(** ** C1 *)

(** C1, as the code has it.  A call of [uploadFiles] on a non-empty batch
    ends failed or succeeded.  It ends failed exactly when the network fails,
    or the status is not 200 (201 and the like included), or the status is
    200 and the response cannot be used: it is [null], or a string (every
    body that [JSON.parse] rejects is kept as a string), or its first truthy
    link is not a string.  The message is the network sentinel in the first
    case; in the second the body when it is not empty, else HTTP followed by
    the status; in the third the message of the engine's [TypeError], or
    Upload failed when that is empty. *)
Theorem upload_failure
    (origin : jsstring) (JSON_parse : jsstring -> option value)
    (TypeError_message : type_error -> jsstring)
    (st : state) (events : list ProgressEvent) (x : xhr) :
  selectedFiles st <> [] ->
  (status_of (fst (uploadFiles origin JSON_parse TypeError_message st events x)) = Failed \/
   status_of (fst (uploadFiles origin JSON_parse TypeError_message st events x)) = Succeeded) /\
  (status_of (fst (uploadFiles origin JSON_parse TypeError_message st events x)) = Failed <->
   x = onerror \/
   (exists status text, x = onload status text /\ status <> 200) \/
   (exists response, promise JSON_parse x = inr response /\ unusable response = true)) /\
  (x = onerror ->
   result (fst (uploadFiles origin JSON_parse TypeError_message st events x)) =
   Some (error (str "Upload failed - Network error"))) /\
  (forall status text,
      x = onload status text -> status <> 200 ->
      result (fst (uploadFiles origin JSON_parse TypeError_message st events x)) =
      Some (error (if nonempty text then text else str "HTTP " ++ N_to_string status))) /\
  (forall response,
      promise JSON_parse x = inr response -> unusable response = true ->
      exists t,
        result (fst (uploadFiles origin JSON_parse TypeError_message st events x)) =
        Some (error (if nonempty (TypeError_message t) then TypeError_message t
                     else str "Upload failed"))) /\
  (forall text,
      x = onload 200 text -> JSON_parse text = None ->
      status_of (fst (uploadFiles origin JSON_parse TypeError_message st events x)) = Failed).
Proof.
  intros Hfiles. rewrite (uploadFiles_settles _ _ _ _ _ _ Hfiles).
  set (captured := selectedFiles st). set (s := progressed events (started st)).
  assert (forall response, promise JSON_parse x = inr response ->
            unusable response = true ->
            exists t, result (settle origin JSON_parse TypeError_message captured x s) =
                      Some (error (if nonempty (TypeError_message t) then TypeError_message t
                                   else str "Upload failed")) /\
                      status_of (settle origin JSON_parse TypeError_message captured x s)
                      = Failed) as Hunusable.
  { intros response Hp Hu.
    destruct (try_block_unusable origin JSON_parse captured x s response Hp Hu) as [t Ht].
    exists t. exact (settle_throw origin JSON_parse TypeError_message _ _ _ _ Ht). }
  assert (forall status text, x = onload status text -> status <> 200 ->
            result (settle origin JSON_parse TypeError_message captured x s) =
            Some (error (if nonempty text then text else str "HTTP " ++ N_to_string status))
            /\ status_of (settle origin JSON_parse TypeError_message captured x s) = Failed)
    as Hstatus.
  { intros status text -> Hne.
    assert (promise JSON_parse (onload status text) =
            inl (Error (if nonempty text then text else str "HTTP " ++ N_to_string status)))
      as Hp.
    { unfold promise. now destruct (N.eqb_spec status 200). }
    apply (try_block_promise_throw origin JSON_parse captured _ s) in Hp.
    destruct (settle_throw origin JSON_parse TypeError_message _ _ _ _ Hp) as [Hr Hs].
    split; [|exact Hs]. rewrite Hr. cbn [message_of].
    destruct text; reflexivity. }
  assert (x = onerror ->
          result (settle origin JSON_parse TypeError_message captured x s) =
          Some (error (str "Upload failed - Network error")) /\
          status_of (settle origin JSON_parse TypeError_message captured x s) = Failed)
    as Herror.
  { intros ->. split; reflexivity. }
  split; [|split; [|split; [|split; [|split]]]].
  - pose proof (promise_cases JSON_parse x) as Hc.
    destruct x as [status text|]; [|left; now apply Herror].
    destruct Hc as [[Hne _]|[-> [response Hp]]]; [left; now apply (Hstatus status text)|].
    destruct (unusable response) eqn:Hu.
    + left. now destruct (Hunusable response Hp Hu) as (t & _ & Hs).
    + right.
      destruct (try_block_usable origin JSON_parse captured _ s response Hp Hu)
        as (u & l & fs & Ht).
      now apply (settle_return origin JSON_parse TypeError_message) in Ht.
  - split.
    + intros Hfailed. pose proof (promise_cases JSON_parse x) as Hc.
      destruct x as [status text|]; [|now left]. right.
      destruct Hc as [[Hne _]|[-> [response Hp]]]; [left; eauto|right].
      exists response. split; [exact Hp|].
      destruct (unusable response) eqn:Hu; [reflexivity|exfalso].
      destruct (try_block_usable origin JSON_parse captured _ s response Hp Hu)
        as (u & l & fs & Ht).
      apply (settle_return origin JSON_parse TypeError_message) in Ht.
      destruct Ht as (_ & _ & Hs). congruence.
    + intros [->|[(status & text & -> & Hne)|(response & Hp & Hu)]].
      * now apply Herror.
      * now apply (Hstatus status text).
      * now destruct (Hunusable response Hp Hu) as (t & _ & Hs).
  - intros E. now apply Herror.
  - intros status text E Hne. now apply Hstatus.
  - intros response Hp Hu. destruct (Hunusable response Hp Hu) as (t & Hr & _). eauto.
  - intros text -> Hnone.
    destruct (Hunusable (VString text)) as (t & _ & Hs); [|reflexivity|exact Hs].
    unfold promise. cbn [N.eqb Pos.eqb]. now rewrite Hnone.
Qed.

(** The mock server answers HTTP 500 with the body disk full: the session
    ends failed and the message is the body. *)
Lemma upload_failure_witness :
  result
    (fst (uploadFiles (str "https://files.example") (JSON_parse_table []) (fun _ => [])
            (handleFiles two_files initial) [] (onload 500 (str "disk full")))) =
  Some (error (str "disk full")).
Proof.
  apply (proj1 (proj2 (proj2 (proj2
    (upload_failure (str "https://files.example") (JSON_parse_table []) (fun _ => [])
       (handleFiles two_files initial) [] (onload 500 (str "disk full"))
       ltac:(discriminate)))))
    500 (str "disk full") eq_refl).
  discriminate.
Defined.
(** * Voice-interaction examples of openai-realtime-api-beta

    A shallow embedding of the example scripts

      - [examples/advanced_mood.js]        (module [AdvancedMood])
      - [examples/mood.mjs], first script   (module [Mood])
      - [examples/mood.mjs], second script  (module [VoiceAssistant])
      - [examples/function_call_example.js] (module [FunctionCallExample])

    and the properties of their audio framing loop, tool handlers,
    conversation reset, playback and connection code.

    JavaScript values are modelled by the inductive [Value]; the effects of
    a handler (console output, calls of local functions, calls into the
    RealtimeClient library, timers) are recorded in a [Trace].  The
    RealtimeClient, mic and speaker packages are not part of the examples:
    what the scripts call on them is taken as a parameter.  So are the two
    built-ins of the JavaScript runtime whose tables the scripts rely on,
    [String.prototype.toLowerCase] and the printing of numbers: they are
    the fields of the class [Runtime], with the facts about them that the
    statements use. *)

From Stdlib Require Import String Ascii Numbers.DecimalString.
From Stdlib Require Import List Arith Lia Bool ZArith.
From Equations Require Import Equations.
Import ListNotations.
▬▬▬▬▬▬▬▬▬▬
■ Problem statement ■
Determine how many lines contain the string "ends" in the listing, and state that number by itself.

■ Response ■
2